Assessment of an automated approach for variant interpretation in screening for monogenic disorders: A single‐center study

BACKGROUND: Automation has been introduced into variant interpretation, but it is not known how automated variant interpretation performs on a stand‐alone basis. The purpose of this study was to evaluate a fully automated computerized approach. METHOD: We reviewed all variants encountered in a set of carrier screening panels over a 1‐year interval. Observed variants with high‐confidence ClinVar interpretations were included in the analysis; those without high‐confidence ClinVar entries were excluded. RESULTS: Discrepancy rates between automated interpretations and high‐confidence ClinVar entries were analyzed.
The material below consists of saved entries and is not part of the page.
(** The users' IDs with the statistics the dashboard shows. *)
Definition view (ts : Traffic * Store) : list (string * UserStats) :=
  (fun u => (u_ID u, MergedStats u (tr_live ts.1))) <$> c_Users (st_cfg ts.2).

(** A flush is invisible in the statistics: whatever the disk answers, every user's persisted plus live
    counters are what they were. *)
Theorem flush_invisible io today t s : live_wf (tr_live t) ->
  view (flush_traffic io today t s) = view (t, s).
Proof.
  intros Hl. unfold view. rewrite flush_users, flush_live by done. simpl.
  rewrite <- list_fmap_compose. apply list_fmap_ext. intros _ u _. simpl.
  unfold MergedStats; simpl. by rewrite !lookup_empty.
Qed.

Lemma merged_live_add uid i o now l u : uid <> "" -> stats_ok (u_Stats u) -> live_wf l ->
  MergedStats u (live_add uid i o now l) =
    if decide (uid = u_ID u) then credited [OpAdd uid i o now] (MergedStats u l) (u_ID u) else MergedStats u l.
Proof.
  intros Hne (Hr & Hi & Ho) Hl. unfold live_add. rewrite (proj2 (String.eqb_neq _ _) Hne).
  unfold MergedStats, credited; simpl. rewrite !plus_opt_bump by done.
  case_decide as E; [|done]. subst uid. by rewrite String.eqb_refl, !Z.add_0_r.
Qed.

Lemma plus_opt_u64 x d : is_u64 x -> is_u64 (plus_opt x d).
Proof. intros Hx. destruct d; [apply wrap_u64_range|done]. Qed.

Lemma merged_ok u l : stats_ok (u_Stats u) -> stats_ok (MergedStats u l).
Proof. intros (? & ? & ?). unfold stats_ok, MergedStats; simpl. auto using plus_opt_u64. Qed.

Lemma credited_miss v i o now s uid : v <> uid -> stats_ok s -> credited [OpAdd v i o now] s uid = s.
Proof.
  intros Hne (? & ? & ?). unfold credited. simpl. rewrite (proj2 (String.eqb_neq _ _) Hne).
  rewrite !add_u64_0_r by done. by destruct s.
Qed.

Lemma credited_flush io today s uid : stats_ok s -> credited [OpFlush io today] s uid = s.
Proof. intros (? & ? & ?). unfold credited. simpl. rewrite !add_u64_0_r by done. by destruct s. Qed.

Lemma credit_cons uid f o ops : credit uid f (o :: ops) = credit uid f [o] + credit uid f ops.
Proof. unfold credit. simpl. repeat case_match; lia. Qed.

Lemma credited_cons o ops s uid : credited (o :: ops) s uid = credited ops (credited [o] s uid) uid.
Proof.
  unfold credited. cbn [us_Requests us_BytesIn us_BytesOut us_LastRequestAt].
  by rewrite !add_u64_sum, !(credit_cons _ _ o ops).
Qed.

Lemma credited_nil s uid : stats_ok s -> credited [] s uid = s.
Proof. intros (? & ? & ?). unfold credited. simpl. rewrite !add_u64_0_r by done. by destruct s. Qed.

(** What runs keep. *)
Definition traffic_wf (ts : Traffic * Store) : Prop :=
  live_wf (tr_live ts.1) /\ Forall (fun u => stats_ok (u_Stats u) /\ u_ID u <> "") (c_Users (st_cfg ts.2)).

Definition op_named (o : traffic_op) : Prop := match o with OpAdd uid _ _ _ => uid <> "" | _ => True end.

Lemma traffic_step_wf ts o : traffic_wf ts -> traffic_wf (traffic_step ts o).
Proof.
  intros [Hl Hu]. destruct o as [uid i b now|io today]; (split; [|]); simpl.
  - by apply live_add_wf.
  - done.
  - rewrite flush_live. done.
  - rewrite flush_users by done. apply Forall_fmap. eapply Forall_impl; [exact Hu|].
    intros u [Hs Hne]. split; [|done]. by apply (merged_ok u (tr_live ts.1)).
Qed.

Lemma traffic_step_view ts o : op_named o -> traffic_wf ts ->
  view (traffic_step ts o) = (fun '(uid, s) => (uid, credited [o] s uid)) <$> view ts.
Proof.
  intros Hnamed [Hl Hu]. rewrite Forall_forall in Hu. unfold view at 2. rewrite <- list_fmap_compose.
  destruct o as [v i b now|io today].
  - apply list_fmap_ext. intros j u Hj. destruct (Hu u) as [Hs Hne]; [by eapply list_elem_of_lookup_2|].
    simpl. rewrite merged_live_add by done. case_decide; [done|].
    by rewrite credited_miss by auto using merged_ok.
  - destruct ts as [t s]. simpl. rewrite flush_invisible by done.
    apply list_fmap_ext. intros j u Hj. destruct (Hu u) as [Hs Hne]; [by eapply list_elem_of_lookup_2|].
    simpl. by rewrite credited_flush by auto using merged_ok.
Qed.

Lemma view_ok ts : traffic_wf ts -> Forall (fun us => stats_ok us.2) (view ts).
Proof.
  intros [_ Hu]. apply Forall_fmap. eapply Forall_impl; [exact Hu|]. intros u [Hs _]. by apply merged_ok.
Qed.

(** C13: No traffic is lost or counted twice: after any sequence of requests and flushes, the statistics shown
    for every user are those at the start plus one per request and the bytes of each, modulo [2^64],
    whatever the outcomes of the saves. *)
Theorem traffic_conserved ops ts : traffic_wf ts -> Forall op_named ops ->
  view (foldl traffic_step ts ops) = (fun '(uid, s) => (uid, credited ops s uid)) <$> view ts.
Proof.
  revert ts. induction ops as [|o ops IH]; intros ts Hwf Hn; simpl.
  - rewrite <- (list_fmap_id (view ts)) at 1. apply list_fmap_ext. intros j [uid s] Hj. simpl.
    pose proof (view_ok ts Hwf) as Hok. eapply Forall_lookup in Hok; [|exact Hj].
    by rewrite credited_nil.
  - apply Forall_cons in Hn as [Ho Hn]. rewrite IH, traffic_step_view by (try apply traffic_step_wf; done).
    rewrite <- list_fmap_compose. apply list_fmap_ext. intros j [uid s] Hj. simpl.
    by rewrite <- credited_cons.
Qed.
End TrafficSpec.

(** ** The daily counter *)
Inductive daily_op :=
  | DayAdd (today uid : string) (bytes : Z)
  | DayPrune (today : string)
  | DayReset (uid : string).

Definition daily_step (m : daily_map) (o : daily_op) : daily_map :=
  match o with
  | DayAdd t uid b => addDaily t uid b m
  | DayPrune t => prune_daily t m
  | DayReset uid => resetDaily uid m
  end.

Definition op_date (o : daily_op) : option string :=
  match o with DayAdd t _ _ | DayPrune t => Some t | DayReset _ => None end.

(** The bytes added for a user since the last reset. *)
Fixpoint since_reset (uid : string) (acc : Z) (ops : list daily_op) : Z :=
  match ops with
  | [] => acc
  | DayAdd _ v b :: ops' => since_reset uid (if v =s? uid then acc + b else acc) ops'
  | DayPrune _ :: ops' => since_reset uid acc ops'
  | DayReset v :: ops' => since_reset uid (if v =s? uid then 0 else acc) ops'
  end.

Lemma prune_daily_lookup today m uid : prune_daily today m !! uid =
  match m !! uid with Some d => if decide (dt_date d = today) then Some d else None | None => None end.
Proof.
  unfold prune_daily. destruct (m !! uid) as [d|] eqn:E.
  - case_decide as Hd; [by apply map_lookup_filter_Some_2|].
    apply map_lookup_filter_None_2. right. intros x Hx. naive_solver.
  - by apply map_lookup_filter_None_2; left.
Qed.

Lemma daily_step_today today uid m o : uid <> "" -> op_date o = Some today \/ op_date o = None ->
  is_u64 (dailyBytes today uid m) ->
  dailyBytes today uid (daily_step m o) = wrap_u64 (since_reset uid (dailyBytes today uid m) [o]).
Proof.
  intros Hne Ho Hr. unfold dailyBytes in *. destruct o as [t v b|t|v]; simpl in *.
  - destruct Ho as [Ho|Ho]; [|done]. simplify_eq. unfold addDaily.
    destruct (v =s? "") eqn:Ev; bools.
    { subst v. rewrite (proj2 (String.eqb_neq "" uid)) by done. by rewrite wrap_u64_small. }
    rewrite lookup_insert. case_decide as E.
    + subst v. simpl. rewrite String.eqb_refl.
      destruct (m !! uid) as [d|]; [destruct (dt_date d =s? today) eqn:Ed|]; simpl;
        rewrite ?Ed, ?String.eqb_refl; done.
    + rewrite (proj2 (String.eqb_neq v uid)) by done. by rewrite wrap_u64_small.
  - destruct Ho as [Ho|Ho]; [|done]. simplify_eq. rewrite prune_daily_lookup, wrap_u64_small by done.
    destruct (m !! uid) as [d|]; [|done]. case_decide as E; [done|].
    by rewrite (proj2 (String.eqb_neq _ _) E).
  - unfold resetDaily. rewrite lookup_delete. case_decide as E.
    + subst v. by rewrite String.eqb_refl.
    + rewrite (proj2 (String.eqb_neq v uid)) by done. by rewrite wrap_u64_small.
Qed.
(* ===== verification/GoLines.v ===== *)
(** * Files of lines

    A file to which whole lines are appended and whose older half is cut off now and then: what a cut
    leaves, and what a window at the end shows. Both log files are such files. *)
From stdpp Require Import base tactics option list numbers strings.
From Stdlib Require Import ZArith Lia Ascii.
From S2P Require Import Prelude.
From S2P Require Import GoStrings.
From S2P Require Import GoConv.
From S2P Require Import LogStore.

(** ** Texts of lines *)
Abbreviation no_newline := (Forall (fun b : Z => b <> 10)).

Definition one_line (l : string) : Prop := no_newline (bytes_of l).

Definition lines_text (ls : list string) : string := foldr (fun l s => l +:+ newline +:+ s) "" ls.

Lemma lines_text_cons l ls : lines_text (l :: ls) = l +:+ newline +:+ lines_text ls.
Proof. done. Qed.

Lemma slen_app s t : slen (s +:+ t) = slen s + slen t.
Proof. unfold slen. rewrite slength_app. lia. Qed.

Lemma slen_nonneg s : 0 <= slen s.
Proof. unfold slen. lia. Qed.

Lemma slen_lines_cons l ls : slen (lines_text (l :: ls)) = slen l + 1 + slen (lines_text ls).
Proof. rewrite lines_text_cons, !slen_app. change (slen newline) with 1. lia. Qed.

Lemma lines_text_app ls ls' : lines_text (ls ++ ls') = lines_text ls +:+ lines_text ls'.
Proof.
  induction ls as [|l ls IH]; [done|]. cbn [app]. rewrite !lines_text_cons, IH. by rewrite !sapp_assoc.
Qed.

Lemma lines_text_snoc ls l : lines_text (ls ++ [l]) = lines_text ls +:+ l +:+ newline.
Proof. rewrite lines_text_app, lines_text_cons. by rewrite sapp_nil_r. Qed.

Lemma lines_text_le ls ls' : slen (lines_text ls) <= slen (lines_text (ls ++ ls')).
Proof. rewrite lines_text_app, slen_app. pose proof (slen_nonneg (lines_text ls')). lia. Qed.

(** ** Cutting *)
Lemma slen_drop n s : (n <= String.length s)%nat -> slen (str_drop n s) = slen s - Z.of_nat n.
Proof. unfold slen. rewrite slength_drop. lia. Qed.

Lemma str_drop_drop n m s : str_drop n (str_drop m s) = str_drop (m + n) s.
Proof.
  revert s. induction m as [|m IH]; intros s; [done|]. destruct s as [|c s]; [by destruct n|]. apply IH.
Qed.

Lemma str_drop_app_le n s t : (n <= String.length s)%nat -> str_drop n (s +:+ t) = str_drop n s +:+ t.
Proof.
  revert s. induction n as [|n IH]; intros s Hn; [done|]. destruct s as [|c s]; simpl in Hn; [lia|]. apply IH. lia.
Qed.

Lemma str_drop_app_ge n s t : (String.length s <= n)%nat -> str_drop n (s +:+ t) = str_drop (n - String.length s) t.
Proof.
  intros Hn. replace n with (String.length s + (n - String.length s))%nat at 1 by lia.
  by rewrite <- str_drop_drop, str_drop_app.
Qed.

Lemma str_drop_nil n : str_drop n "" = "".
Proof. by destruct n. Qed.

(** A cut leaves the rest of at most one line, and then whole lines. *)
Lemma drop_lines j ls : exists k frag, str_drop j (lines_text ls) = lines_text (frag ++ drop k ls)
  /\ (length frag <= 1)%nat /\ (k = 0%nat -> frag = []) /\ (j = 0%nat -> k = 0%nat) /\ (k <= length ls)%nat
  /\ forall f, f ∈ frag -> exists l n, l ∈ ls /\ f = str_drop n l.
Proof.
  revert j. induction ls as [|l ls IH]; intros j.
  { exists 0%nat, []. rewrite str_drop_nil. split_and!; try (done || (simpl; lia)). by intros f ?%elem_of_nil. }
  destruct (decide (j = 0%nat)) as [->|Hj].
  { exists 0%nat, []. split_and!; try (done || (simpl; lia)). by intros f ?%elem_of_nil. }
  rewrite lines_text_cons. destruct (decide (j <= String.length l)%nat) as [Hle|Hgt].
  - exists 1%nat, [str_drop j l]. rewrite str_drop_app_le by done. cbn [app drop].
    split_and!; try (done || (simpl; lia)). intros f ->%list_elem_of_singleton. exists l, j. split; [by left|done].
  - rewrite str_drop_app_ge by lia. change (newline +:+ lines_text ls) with (String "010" (lines_text ls)).
    replace (j - String.length l)%nat with (S (j - String.length l - 1)) by lia. cbn [str_drop].
    destruct (IH (j - String.length l - 1)%nat) as (k & frag & E & H1 & H2 & _ & H4 & H5).
    destruct k as [|k].
    + exists 1%nat, []. rewrite (H2 eq_refl) in E. split_and!; try (done || (simpl; lia)). by intros f ?%elem_of_nil.
    + exists (S (S k)), frag. split_and!; try (done || (simpl in *; lia)).
      intros f (l' & n & Hl & ->)%H5. exists l', n. split; [by right|done].
Qed.

(** ** Splitting *)
Lemma one_line_index l : one_line l -> IndexByte l "010" = None.
Proof.
  intros Hl. apply (IndexByte_excluded (fun c => negb (Ascii.eqb c "010"))); [|done]. unfold one_line in Hl.
  induction l as [|c l IH]; [done|]. cbn [bytes_of] in Hl. apply Forall_cons in Hl as [Hc Hl].
  cbn [forall_bytes]. rewrite IH by done. rewrite andb_true_r. apply negb_true_iff, Ascii.eqb_neq.
  intros ->. by vm_compute in Hc.
Qed.

Lemma Split_newline l t : one_line l -> Split (l +:+ newline +:+ t) "010" = l :: Split t "010".
Proof. intros Hl. change (newline +:+ t) with (String "010" t). by apply Split_app, one_line_index. Qed.

Lemma Split_lines ls : Forall one_line ls -> Split (lines_text ls) "010" = ls ++ [""].
Proof.
  induction 1 as [|l ls Hl _ IH]; [done|]. rewrite lines_text_cons, Split_newline by done. by rewrite IH.
Qed.

Lemma one_line_drop n l : one_line l -> one_line (str_drop n l).
Proof.
  unfold one_line. revert l. induction n as [|n IH]; intros l Hl; [done|]. destruct l as [|c l]; [done|].
  cbn [bytes_of] in Hl. apply Forall_cons in Hl as [_ Hl]. by apply IH.
Qed.

(** ** A window at the end

    The longest suffix of the lines whose text has at most [w] bytes. *)
Fixpoint newest (w : Z) (ls : list string) : list string :=
  match ls with
  | [] => []
  | l :: ls' => if slen (lines_text ls) <=? w then ls else newest w ls'
  end.

Lemma newest_all w ls : slen (lines_text ls) <= w -> newest w ls = ls.
Proof. destruct ls as [|l ls]; [done|]. cbn [newest]. by intros ->%Z.leb_le. Qed.

(** The lines of the window, without the rest of a line it begins with. *)
Definition window_lines (off : nat) (file : string) : list string :=
  let lines := Split (str_drop off file) "010" in
  if Nat.ltb 0 off && negb (Nat.eqb (length lines) 0) && negb (nth (off - 1) (bytes_of file) 0 =? 10)
  then tail lines else lines.

Lemma nth_bytes_app n s t : nth (String.length s + n) (bytes_of (s +:+ t)) 0 = nth n (bytes_of t) 0.
Proof. rewrite bytes_of_app, app_nth2 by (rewrite length_bytes_of; lia). f_equal. rewrite length_bytes_of. lia. Qed.

Lemma nth_one_line n l t : one_line l -> (n < String.length l)%nat -> nth n (bytes_of (l +:+ t)) 0 <> 10.
Proof.
  intros Hl Hn. rewrite bytes_of_app, app_nth1 by (by rewrite length_bytes_of).
  unfold one_line in Hl. rewrite Forall_forall in Hl. apply Hl, list_elem_of_In, nth_In. by rewrite length_bytes_of.
Qed.

Lemma window_newest off ls : Forall one_line ls -> (off <= String.length (lines_text ls))%nat ->
  window_lines off (lines_text ls) = newest (slen (lines_text ls) - Z.of_nat off) ls ++ [""].
Proof.
  intros Hls. revert off. induction Hls as [|l ls Hl Hls IH]; intros off Hoff.
  { simpl in Hoff. by replace off with 0%nat by lia. }
  destruct (decide (off = 0%nat)) as [->|Hpos].
  { rewrite newest_all by lia. unfold window_lines. cbn [Nat.ltb andb str_drop]. apply Split_lines. by constructor. }
  cbn [newest]. rewrite (proj2 (Z.leb_gt _ _)) by lia. rewrite slen_lines_cons.
  assert (String.length (lines_text (l :: ls)) = (String.length l + S (String.length (lines_text ls)))%nat) as Hlen
    by (rewrite lines_text_cons, !slength_app; done).
  unfold window_lines. rewrite (proj2 (Nat.ltb_lt 0 off)) by lia. rewrite lines_text_cons. cbn [andb].
  destruct (decide (off <= String.length l)%nat) as [Hle|Hgt].
  - rewrite str_drop_app_le, Split_newline by (done || by apply one_line_drop). cbn [length Nat.eqb negb].
    rewrite (proj2 (Z.eqb_neq _ _)) by (apply nth_one_line; [done|lia]). cbn [negb andb tail].
    rewrite Split_lines by done. rewrite newest_all; [done|]. unfold slen. lia.
  - change (newline +:+ lines_text ls) with (String "010" (lines_text ls)).
    assert (exists o, off = (String.length l + S o)%nat) as [o ->] by (exists (off - String.length l - 1)%nat; lia).
    rewrite str_drop_app_ge by lia. replace (String.length l + S o - String.length l)%nat with (S o) by lia.
    cbn [str_drop]. replace (String.length l + S o - 1)%nat with (String.length l + o)%nat by lia.
    rewrite nth_bytes_app. cbn [bytes_of nth].
    replace (slen l + 1 + slen (lines_text ls) - Z.of_nat (String.length l + S o)) with
      (slen (lines_text ls) - Z.of_nat o) by (unfold slen; lia).
    rewrite <- (IH o) by lia. unfold window_lines. destruct o as [|o].
    + change (byte_of "010" =? 10) with true. by rewrite andb_false_r.
    + cbn [Nat.sub nth]. rewrite Nat.sub_0_r. done.
Qed.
Of the variants interpreted as positive (likely pathogenic or pathogenic) based on ClinVar information, 22.6% were classified as negative (variants of uncertain significance, likely benign or benign) variants by the automated method. Of the ClinVar negative variants, 1.7% were classified as positive by the automated software. On a per‐case basis, which accounts for variant frequency, 63.4% of cases with a ClinVar high‐confidence positive variant were classified as negative by the automated method. CONCLUSION: While automation in genetic variant interpretation holds promise, there is still a need for manual review of the output. Additional validation of automated variant interpretation methods should be conducted.